• _ASSIGNMENT_
The entries below contain a stretch that opens with the line containing "unpack_message nl out'" and closes with the line containing "- eexists. split;"; set down that stretch exactly, both ends included, and nothing else.

─── EXCERPTED RECORDS ───

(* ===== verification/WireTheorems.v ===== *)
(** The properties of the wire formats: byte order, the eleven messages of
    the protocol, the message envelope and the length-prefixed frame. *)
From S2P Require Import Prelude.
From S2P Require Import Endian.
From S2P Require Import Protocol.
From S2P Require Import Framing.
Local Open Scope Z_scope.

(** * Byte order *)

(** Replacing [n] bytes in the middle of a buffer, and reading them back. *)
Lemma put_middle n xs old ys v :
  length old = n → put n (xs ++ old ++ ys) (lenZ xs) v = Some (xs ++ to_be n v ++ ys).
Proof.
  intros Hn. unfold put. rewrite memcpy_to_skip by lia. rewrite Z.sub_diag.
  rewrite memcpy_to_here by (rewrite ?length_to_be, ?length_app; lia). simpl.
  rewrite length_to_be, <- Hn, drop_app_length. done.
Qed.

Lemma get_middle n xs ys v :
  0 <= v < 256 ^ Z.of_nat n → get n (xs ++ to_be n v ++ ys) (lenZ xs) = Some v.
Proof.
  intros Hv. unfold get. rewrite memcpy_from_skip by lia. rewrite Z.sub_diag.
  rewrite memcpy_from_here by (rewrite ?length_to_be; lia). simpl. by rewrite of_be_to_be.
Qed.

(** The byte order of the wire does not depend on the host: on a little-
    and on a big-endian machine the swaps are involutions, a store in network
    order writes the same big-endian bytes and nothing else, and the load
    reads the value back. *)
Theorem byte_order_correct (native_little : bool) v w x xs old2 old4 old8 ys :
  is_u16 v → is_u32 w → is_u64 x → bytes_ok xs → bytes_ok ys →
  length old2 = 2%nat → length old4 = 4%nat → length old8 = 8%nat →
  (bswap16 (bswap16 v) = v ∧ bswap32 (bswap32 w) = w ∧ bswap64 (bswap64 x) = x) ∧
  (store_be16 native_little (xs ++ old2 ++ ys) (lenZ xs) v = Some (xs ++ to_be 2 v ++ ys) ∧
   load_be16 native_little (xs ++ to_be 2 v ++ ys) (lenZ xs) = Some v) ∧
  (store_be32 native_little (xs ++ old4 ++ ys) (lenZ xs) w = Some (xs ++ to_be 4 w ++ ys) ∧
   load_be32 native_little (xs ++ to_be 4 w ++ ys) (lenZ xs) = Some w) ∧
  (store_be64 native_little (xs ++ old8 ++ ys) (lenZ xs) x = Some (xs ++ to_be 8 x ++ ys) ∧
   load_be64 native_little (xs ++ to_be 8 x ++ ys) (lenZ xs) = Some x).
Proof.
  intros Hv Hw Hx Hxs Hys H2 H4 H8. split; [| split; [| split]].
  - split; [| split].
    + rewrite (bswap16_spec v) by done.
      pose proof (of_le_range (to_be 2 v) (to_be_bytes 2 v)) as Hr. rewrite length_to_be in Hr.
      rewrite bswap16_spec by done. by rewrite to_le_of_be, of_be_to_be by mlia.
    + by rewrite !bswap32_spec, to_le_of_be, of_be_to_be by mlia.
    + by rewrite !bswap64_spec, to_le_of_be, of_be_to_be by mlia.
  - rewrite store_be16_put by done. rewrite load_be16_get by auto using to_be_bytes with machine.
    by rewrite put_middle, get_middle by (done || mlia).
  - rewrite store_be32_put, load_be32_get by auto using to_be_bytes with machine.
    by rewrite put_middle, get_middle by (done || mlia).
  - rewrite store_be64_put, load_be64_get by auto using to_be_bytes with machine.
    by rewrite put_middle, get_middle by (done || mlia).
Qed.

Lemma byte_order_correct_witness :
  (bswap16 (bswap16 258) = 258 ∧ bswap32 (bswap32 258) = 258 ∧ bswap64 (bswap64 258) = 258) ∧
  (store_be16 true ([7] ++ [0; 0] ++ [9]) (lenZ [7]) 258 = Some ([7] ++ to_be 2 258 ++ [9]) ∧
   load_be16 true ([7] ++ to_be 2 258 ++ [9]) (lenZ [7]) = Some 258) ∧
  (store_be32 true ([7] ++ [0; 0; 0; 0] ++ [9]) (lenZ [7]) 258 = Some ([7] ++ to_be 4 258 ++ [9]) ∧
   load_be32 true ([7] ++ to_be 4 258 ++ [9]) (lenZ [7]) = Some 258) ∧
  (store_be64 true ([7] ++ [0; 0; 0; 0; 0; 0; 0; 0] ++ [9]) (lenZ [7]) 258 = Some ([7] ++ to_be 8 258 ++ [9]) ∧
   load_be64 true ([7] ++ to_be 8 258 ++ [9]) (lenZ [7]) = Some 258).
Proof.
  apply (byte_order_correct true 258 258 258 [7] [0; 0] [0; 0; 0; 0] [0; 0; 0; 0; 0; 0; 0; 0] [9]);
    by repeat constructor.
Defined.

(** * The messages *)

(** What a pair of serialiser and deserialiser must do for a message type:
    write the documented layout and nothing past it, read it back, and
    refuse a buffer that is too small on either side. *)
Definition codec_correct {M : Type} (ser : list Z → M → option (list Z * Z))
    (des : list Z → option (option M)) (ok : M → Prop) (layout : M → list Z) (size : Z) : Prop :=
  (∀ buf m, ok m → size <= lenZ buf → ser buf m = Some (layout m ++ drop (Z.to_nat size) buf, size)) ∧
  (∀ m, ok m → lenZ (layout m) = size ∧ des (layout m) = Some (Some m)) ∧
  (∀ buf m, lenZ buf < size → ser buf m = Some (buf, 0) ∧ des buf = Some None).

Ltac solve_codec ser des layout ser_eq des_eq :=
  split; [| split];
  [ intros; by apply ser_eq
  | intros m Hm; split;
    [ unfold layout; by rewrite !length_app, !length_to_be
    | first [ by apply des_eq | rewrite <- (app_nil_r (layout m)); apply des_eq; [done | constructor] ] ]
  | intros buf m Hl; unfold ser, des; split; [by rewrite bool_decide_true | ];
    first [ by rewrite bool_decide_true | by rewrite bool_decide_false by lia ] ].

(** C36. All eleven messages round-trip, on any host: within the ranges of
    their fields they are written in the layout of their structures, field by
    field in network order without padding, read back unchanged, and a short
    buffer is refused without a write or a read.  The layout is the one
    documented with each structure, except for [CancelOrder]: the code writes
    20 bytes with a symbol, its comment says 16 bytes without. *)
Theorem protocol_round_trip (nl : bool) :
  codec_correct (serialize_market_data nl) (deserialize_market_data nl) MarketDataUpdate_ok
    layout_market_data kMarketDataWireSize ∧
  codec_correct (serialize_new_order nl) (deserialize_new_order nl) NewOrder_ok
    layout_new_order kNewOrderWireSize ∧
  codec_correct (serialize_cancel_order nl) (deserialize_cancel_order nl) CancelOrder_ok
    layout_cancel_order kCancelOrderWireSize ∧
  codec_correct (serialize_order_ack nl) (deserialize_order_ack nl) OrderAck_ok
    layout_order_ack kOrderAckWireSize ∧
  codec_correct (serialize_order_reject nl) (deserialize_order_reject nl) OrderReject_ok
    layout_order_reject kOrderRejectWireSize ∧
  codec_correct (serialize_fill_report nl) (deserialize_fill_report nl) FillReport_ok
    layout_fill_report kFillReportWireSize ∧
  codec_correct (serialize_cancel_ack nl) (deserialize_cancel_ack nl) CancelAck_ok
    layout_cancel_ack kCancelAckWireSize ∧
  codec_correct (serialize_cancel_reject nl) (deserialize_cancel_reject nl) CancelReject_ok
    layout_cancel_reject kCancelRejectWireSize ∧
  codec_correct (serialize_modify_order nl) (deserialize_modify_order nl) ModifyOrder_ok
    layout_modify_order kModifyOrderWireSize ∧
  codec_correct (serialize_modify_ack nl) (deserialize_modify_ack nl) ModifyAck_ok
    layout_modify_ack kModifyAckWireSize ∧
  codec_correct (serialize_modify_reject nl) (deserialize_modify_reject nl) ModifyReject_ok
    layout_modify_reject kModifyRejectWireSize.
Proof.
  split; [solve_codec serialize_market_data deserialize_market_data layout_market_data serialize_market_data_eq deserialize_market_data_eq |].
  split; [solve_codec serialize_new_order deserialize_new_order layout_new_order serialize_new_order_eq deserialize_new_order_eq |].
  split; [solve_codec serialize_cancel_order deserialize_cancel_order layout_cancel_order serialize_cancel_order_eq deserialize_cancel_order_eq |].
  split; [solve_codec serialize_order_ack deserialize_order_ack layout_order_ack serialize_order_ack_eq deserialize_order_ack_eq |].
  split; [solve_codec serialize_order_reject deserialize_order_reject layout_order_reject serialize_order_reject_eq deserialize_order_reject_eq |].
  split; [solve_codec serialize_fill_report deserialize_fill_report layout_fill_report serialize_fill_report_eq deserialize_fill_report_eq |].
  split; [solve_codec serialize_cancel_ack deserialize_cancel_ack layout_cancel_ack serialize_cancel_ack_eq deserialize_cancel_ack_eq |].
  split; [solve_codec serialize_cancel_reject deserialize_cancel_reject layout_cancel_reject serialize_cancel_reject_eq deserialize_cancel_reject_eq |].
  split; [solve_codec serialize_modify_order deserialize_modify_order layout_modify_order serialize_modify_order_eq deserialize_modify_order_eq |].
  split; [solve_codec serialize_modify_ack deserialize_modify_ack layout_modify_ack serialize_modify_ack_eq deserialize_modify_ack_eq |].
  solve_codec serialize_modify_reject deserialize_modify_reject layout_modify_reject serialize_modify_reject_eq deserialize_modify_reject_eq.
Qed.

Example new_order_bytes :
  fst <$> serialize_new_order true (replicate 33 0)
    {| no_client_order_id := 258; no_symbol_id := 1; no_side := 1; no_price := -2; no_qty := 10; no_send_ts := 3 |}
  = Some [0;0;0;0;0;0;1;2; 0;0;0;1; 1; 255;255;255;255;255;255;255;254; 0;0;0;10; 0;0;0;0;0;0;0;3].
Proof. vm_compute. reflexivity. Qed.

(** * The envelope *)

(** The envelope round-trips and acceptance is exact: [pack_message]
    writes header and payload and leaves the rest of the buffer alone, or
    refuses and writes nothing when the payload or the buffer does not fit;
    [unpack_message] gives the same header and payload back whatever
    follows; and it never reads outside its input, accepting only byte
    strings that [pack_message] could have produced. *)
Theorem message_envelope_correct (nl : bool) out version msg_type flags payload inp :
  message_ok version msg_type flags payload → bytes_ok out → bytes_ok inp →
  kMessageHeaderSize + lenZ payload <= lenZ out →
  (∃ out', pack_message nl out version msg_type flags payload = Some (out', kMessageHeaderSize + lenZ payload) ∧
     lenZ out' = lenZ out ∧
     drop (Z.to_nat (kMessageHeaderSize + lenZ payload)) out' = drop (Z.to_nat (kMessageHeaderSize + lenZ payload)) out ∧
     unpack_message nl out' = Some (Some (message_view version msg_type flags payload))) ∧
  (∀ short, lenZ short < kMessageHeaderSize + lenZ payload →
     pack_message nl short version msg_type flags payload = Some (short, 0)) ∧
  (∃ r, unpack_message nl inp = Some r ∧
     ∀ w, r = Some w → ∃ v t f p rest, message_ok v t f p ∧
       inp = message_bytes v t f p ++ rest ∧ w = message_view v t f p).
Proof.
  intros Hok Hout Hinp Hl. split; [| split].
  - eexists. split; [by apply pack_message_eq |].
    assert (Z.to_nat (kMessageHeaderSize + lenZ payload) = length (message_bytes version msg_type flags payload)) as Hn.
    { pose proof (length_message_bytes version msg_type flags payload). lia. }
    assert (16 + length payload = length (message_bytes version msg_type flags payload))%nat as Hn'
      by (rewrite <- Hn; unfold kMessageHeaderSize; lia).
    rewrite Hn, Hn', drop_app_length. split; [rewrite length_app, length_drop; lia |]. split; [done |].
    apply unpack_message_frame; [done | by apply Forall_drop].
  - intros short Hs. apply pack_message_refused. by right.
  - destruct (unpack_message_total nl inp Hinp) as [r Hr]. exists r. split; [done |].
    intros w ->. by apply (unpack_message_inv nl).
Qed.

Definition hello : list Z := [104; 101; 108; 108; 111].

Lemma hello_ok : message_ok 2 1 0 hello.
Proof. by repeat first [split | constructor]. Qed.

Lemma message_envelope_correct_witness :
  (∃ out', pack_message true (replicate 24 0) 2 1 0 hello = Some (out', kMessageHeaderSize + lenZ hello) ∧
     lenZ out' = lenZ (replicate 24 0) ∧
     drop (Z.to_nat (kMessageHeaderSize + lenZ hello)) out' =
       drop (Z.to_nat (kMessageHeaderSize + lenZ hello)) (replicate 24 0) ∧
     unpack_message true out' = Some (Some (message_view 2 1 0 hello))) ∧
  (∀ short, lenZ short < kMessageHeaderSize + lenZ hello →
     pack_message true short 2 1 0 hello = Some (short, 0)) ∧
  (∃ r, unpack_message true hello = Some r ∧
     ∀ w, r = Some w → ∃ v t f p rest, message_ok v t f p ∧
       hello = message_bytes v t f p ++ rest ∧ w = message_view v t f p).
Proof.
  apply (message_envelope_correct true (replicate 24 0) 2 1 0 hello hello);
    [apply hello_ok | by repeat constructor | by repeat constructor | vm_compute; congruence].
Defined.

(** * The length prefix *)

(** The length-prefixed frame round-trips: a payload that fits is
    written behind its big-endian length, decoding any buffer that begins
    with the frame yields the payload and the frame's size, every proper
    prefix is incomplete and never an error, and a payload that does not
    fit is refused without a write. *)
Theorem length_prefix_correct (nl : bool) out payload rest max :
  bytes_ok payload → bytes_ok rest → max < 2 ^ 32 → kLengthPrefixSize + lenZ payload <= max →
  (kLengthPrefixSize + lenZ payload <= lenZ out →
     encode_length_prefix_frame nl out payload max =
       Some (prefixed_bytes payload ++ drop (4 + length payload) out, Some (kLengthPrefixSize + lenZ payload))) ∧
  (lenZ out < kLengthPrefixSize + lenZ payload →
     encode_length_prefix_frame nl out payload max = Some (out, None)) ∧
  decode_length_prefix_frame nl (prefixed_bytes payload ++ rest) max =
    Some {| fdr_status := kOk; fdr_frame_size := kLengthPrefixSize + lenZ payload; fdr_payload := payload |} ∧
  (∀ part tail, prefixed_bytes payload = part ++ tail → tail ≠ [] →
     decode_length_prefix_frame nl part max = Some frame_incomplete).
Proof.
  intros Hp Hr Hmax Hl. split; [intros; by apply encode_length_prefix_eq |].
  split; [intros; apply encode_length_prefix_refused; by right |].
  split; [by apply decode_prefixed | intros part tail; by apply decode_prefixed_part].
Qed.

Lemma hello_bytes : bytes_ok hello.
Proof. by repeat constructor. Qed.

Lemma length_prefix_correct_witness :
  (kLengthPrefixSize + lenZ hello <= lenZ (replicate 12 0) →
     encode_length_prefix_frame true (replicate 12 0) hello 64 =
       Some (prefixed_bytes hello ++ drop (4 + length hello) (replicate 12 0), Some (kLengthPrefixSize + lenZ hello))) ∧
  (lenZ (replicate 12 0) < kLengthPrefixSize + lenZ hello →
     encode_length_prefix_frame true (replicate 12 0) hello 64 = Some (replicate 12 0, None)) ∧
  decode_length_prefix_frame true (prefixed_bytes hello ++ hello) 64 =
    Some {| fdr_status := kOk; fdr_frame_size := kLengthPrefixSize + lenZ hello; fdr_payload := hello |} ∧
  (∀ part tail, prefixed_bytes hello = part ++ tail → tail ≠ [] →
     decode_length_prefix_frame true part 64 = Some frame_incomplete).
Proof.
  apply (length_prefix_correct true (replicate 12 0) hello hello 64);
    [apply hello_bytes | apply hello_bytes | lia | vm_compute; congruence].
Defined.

───

• _ANSWER SPACE_
     unpack_message nl out' = Some (Some (message_view version msg_type flags payload))) ∧
  (∀ short, lenZ short < kMessageHeaderSize + lenZ payload →
     pack_message nl short version msg_type flags payload = Some (short, 0)) ∧
  (∃ r, unpack_message nl inp = Some r ∧
     ∀ w, r = Some w → ∃ v t f p rest, message_ok v t f p ∧
       inp = message_bytes v t f p ++ rest ∧ w = message_view v t f p).
Proof.
  intros Hok Hout Hinp Hl. split; [| split].
  - eexists. split; [by apply pack_message_eq |].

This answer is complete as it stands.